Supplied records Start Marker

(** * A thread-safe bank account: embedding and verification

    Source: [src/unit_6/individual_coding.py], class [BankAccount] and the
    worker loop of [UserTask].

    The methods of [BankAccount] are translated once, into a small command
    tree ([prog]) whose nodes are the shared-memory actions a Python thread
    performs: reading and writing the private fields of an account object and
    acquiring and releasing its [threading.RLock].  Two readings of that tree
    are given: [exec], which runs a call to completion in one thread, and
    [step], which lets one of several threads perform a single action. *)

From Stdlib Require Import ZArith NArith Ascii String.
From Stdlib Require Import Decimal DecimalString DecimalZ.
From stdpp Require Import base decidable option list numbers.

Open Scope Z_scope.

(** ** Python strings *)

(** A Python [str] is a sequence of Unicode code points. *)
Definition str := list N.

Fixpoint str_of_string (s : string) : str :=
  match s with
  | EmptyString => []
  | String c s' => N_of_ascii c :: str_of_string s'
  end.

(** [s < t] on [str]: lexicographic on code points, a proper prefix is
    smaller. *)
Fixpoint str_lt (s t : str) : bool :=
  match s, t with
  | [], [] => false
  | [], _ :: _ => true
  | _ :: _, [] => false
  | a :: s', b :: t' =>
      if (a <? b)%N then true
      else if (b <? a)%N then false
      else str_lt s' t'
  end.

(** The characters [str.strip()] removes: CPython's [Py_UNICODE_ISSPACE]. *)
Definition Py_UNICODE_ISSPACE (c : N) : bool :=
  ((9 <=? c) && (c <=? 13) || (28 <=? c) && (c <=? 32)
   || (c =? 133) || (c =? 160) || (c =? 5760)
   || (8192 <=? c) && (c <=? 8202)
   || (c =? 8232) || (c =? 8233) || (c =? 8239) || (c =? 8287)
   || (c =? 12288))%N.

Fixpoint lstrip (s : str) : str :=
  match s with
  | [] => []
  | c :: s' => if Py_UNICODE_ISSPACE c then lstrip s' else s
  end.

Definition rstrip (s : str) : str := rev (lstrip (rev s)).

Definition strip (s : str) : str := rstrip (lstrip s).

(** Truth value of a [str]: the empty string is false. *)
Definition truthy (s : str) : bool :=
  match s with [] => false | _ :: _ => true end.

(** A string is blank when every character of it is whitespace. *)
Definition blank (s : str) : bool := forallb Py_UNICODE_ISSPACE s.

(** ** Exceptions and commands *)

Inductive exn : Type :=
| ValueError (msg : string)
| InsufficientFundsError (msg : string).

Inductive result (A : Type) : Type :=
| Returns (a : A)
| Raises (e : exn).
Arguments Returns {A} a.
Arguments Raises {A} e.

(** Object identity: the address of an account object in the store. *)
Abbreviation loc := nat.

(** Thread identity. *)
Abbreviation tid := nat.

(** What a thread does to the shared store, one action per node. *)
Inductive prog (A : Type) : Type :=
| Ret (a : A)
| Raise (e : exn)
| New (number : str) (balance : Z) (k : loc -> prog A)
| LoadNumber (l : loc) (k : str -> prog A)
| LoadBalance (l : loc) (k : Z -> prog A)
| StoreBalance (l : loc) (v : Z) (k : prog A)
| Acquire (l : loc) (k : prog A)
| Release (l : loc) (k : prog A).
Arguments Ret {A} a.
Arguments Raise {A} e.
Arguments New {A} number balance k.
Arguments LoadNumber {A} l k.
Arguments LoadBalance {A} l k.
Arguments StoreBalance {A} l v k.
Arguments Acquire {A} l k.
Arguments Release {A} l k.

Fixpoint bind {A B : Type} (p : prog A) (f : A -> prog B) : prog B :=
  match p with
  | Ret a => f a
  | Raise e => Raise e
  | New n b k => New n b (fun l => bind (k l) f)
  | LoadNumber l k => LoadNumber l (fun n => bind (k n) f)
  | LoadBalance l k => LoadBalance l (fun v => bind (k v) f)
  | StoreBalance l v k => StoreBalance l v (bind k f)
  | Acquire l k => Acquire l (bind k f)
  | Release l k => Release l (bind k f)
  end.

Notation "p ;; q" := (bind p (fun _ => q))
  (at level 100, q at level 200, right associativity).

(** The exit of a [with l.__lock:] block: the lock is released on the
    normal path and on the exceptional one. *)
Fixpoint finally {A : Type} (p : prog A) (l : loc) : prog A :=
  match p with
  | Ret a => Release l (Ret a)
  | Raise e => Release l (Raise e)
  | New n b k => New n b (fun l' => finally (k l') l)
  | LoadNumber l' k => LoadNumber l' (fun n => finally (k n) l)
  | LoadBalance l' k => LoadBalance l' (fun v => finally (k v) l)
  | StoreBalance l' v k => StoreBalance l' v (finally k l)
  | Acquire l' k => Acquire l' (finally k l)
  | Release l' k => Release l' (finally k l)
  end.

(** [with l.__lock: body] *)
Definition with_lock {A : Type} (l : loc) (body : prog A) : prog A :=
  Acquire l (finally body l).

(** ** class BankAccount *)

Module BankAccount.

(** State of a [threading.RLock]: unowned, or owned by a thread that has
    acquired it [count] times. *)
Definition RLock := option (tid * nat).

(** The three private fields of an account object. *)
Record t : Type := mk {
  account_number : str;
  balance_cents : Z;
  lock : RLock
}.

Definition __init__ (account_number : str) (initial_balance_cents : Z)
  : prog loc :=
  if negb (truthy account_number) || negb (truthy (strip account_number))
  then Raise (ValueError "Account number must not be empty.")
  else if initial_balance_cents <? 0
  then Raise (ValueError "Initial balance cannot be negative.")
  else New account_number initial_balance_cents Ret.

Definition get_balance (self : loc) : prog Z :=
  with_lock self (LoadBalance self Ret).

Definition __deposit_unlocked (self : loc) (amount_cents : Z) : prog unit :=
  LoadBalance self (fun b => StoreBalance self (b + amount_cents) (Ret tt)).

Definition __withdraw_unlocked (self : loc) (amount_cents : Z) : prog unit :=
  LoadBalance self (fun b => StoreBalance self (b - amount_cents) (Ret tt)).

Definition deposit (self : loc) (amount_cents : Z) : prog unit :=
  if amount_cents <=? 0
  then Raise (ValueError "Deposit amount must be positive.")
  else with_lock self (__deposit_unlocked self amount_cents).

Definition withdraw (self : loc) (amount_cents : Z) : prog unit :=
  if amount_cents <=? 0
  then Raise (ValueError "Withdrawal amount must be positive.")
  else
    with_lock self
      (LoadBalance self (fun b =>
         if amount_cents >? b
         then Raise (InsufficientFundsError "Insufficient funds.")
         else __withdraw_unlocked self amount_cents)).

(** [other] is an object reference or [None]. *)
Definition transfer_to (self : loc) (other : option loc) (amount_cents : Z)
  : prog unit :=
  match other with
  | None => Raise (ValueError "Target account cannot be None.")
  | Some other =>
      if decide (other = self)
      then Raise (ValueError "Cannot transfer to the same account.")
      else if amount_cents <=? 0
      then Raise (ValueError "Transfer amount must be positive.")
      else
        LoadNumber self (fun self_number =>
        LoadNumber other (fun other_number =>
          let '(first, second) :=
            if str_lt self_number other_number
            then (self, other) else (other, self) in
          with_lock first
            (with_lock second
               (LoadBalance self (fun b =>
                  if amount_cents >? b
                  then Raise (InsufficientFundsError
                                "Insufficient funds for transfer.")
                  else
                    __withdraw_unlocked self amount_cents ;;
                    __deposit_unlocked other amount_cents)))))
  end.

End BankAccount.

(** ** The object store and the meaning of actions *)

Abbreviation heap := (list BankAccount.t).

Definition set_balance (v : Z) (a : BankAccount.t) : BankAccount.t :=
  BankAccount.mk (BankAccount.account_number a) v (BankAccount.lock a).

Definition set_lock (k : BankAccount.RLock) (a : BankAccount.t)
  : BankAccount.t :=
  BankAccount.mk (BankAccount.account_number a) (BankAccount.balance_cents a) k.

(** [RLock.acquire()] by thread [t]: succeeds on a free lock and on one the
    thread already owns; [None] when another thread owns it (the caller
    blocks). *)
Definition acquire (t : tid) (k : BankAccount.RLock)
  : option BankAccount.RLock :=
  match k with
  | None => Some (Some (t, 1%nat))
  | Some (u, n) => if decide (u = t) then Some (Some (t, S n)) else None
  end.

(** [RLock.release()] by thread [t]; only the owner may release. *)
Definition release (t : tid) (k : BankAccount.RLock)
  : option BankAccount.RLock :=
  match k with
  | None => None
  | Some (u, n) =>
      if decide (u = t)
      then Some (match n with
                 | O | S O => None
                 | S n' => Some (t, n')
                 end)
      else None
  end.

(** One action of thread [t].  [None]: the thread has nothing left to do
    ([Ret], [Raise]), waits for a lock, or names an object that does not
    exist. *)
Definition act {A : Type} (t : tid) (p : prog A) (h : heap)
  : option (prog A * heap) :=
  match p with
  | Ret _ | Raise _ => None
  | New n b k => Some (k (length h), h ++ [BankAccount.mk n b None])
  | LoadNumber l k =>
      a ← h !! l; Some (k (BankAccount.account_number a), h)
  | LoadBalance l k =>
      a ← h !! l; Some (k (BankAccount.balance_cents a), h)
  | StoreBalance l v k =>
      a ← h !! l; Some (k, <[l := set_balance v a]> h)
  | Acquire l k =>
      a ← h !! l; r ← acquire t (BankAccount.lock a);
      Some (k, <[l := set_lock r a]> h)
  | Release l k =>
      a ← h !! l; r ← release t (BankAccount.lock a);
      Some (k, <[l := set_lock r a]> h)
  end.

Supplied records End Marker

The task:
Scan each line of the entries above for the word "LoadBalance" and report how many lines contain it, with nothing else.

Output:
10